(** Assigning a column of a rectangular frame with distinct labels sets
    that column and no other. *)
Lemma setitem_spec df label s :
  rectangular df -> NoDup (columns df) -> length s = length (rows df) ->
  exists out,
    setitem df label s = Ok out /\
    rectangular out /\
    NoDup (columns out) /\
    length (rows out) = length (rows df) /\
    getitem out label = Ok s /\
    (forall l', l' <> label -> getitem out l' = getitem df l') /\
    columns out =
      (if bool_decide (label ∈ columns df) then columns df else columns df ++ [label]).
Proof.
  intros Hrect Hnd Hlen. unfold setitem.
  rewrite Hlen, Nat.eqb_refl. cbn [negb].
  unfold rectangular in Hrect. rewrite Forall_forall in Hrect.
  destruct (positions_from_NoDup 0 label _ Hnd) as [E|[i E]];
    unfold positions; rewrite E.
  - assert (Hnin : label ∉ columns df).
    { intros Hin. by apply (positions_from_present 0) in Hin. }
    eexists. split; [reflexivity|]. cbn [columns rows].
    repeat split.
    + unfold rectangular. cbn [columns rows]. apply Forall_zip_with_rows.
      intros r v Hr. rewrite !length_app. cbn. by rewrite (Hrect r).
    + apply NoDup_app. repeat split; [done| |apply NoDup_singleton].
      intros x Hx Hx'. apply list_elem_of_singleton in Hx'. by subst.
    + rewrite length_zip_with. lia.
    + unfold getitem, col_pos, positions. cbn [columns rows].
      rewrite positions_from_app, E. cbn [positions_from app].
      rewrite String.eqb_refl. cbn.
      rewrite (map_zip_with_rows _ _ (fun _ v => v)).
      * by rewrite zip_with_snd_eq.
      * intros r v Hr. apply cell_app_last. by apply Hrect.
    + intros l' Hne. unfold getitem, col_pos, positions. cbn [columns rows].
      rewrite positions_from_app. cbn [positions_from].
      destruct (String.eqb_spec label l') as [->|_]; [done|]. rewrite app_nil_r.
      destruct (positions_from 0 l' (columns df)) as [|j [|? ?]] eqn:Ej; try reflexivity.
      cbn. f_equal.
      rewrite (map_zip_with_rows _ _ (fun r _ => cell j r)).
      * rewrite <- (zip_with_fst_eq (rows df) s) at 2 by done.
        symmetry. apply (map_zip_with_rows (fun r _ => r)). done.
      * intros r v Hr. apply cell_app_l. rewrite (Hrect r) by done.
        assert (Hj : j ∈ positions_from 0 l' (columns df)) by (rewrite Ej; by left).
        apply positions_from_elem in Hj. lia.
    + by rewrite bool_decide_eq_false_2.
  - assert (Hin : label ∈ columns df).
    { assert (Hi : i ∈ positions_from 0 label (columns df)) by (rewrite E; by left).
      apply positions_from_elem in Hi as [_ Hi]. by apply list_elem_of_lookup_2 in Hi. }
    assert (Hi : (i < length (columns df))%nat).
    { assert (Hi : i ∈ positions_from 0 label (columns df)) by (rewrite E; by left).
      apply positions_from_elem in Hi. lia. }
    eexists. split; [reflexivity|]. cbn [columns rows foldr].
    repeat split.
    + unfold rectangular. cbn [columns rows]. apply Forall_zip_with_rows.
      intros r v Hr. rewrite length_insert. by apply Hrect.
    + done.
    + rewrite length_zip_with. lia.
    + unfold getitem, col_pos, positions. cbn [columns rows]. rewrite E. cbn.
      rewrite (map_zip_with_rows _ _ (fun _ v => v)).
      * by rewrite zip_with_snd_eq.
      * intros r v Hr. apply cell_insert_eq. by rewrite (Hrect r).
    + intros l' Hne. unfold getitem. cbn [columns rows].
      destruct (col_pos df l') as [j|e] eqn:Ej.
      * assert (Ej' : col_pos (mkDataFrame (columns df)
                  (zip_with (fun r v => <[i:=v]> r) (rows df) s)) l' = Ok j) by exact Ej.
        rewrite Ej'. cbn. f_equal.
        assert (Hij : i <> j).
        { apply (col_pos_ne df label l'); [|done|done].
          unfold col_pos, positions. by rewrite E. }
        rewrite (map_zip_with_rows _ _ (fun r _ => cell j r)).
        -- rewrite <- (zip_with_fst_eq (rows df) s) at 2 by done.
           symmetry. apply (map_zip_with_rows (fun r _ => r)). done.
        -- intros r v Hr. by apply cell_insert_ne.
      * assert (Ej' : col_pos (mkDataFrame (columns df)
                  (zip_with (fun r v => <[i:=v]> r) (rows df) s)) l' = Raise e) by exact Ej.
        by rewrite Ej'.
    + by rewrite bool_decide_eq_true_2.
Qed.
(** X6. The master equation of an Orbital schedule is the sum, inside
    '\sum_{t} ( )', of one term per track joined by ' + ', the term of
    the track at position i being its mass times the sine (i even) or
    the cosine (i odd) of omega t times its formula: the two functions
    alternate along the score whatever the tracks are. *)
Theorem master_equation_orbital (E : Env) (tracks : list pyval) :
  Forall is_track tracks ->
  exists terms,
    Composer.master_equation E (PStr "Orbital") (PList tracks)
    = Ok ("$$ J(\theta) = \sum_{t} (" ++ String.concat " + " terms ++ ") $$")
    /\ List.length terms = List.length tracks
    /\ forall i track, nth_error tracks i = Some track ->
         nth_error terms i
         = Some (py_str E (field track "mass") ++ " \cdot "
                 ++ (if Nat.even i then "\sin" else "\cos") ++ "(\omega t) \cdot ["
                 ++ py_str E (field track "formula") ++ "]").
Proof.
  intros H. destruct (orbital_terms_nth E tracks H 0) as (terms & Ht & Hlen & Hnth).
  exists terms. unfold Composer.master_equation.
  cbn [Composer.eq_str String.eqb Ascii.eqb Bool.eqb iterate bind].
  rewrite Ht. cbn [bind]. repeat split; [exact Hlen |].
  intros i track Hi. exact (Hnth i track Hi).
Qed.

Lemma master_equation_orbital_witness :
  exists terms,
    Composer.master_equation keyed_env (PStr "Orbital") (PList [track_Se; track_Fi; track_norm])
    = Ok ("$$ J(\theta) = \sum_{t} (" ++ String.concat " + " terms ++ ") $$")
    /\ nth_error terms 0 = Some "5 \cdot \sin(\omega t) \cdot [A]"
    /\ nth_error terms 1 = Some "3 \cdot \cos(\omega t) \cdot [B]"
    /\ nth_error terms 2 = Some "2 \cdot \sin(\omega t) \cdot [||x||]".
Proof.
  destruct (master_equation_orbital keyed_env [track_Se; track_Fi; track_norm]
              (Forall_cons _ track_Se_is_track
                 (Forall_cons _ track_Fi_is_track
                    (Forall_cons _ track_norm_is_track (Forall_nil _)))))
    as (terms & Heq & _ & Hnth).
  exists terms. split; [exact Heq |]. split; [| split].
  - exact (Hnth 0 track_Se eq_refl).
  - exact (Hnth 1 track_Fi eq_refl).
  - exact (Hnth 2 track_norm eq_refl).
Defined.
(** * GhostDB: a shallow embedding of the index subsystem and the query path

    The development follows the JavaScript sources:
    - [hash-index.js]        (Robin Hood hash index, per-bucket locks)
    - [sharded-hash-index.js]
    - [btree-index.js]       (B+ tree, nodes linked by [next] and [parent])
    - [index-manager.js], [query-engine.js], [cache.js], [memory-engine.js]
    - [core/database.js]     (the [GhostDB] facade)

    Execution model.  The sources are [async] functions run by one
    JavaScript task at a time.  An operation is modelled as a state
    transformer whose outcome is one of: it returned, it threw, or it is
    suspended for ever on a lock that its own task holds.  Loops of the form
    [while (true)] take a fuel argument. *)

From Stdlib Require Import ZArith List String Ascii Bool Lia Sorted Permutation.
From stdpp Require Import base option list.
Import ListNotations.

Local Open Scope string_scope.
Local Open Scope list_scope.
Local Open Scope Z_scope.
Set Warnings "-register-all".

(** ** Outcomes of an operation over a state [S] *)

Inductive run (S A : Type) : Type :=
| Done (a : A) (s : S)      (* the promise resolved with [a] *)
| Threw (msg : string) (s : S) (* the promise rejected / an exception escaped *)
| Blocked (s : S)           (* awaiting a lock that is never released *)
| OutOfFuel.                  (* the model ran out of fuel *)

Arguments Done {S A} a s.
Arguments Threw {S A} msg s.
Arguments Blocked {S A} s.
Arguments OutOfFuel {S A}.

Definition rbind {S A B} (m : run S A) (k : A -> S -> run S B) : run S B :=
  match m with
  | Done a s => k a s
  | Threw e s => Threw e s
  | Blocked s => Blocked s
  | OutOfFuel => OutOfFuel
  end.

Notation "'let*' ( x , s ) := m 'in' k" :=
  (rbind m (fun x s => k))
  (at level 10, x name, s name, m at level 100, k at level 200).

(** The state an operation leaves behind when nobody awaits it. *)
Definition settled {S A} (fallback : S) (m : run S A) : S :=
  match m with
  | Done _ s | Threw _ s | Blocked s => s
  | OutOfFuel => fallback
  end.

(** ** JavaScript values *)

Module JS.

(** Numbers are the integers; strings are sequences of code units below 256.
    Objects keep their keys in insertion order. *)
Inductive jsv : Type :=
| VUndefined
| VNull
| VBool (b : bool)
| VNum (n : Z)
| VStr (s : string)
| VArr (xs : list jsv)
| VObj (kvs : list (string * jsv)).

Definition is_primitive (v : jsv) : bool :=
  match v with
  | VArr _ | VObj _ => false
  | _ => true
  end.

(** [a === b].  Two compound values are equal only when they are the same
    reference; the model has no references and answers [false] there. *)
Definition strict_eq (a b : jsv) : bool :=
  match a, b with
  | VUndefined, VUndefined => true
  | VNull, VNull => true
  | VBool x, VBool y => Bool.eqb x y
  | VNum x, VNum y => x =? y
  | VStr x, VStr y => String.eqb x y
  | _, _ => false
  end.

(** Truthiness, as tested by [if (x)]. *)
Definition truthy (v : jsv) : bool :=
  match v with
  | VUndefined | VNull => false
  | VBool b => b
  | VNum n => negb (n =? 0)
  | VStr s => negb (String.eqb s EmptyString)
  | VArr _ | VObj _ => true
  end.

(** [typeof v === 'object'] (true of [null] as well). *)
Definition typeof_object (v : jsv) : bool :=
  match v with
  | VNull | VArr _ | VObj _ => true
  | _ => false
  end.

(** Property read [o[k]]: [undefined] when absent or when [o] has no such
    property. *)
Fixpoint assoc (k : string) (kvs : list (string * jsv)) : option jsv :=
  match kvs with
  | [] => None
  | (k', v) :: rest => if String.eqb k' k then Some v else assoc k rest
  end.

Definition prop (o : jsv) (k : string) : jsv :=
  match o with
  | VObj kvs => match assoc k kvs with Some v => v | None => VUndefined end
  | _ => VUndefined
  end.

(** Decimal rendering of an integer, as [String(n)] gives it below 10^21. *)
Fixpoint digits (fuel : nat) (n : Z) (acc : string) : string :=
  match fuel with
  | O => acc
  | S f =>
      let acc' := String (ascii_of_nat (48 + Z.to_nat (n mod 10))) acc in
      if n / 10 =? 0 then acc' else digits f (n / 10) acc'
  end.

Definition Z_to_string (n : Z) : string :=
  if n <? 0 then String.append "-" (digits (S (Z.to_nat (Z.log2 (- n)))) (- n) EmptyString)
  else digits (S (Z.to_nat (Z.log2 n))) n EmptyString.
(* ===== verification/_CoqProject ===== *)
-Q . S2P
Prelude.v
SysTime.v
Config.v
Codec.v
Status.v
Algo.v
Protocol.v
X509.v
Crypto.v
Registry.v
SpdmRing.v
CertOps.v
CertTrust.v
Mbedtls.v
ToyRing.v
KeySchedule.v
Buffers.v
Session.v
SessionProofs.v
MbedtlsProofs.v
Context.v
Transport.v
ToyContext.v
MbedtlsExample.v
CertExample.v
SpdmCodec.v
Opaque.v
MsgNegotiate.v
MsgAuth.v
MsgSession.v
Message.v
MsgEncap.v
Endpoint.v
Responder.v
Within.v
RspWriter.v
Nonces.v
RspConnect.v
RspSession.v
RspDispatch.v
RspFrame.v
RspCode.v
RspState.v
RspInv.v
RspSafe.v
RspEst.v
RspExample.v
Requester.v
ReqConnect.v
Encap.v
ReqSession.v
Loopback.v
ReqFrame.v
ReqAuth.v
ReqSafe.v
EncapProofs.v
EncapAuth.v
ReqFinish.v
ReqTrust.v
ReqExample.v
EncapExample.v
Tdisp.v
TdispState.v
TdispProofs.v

§ **Problem statement**:
In the records, how many lines have the word "reflexivity" in them? Only the number is needed.

§ **Task response**:
3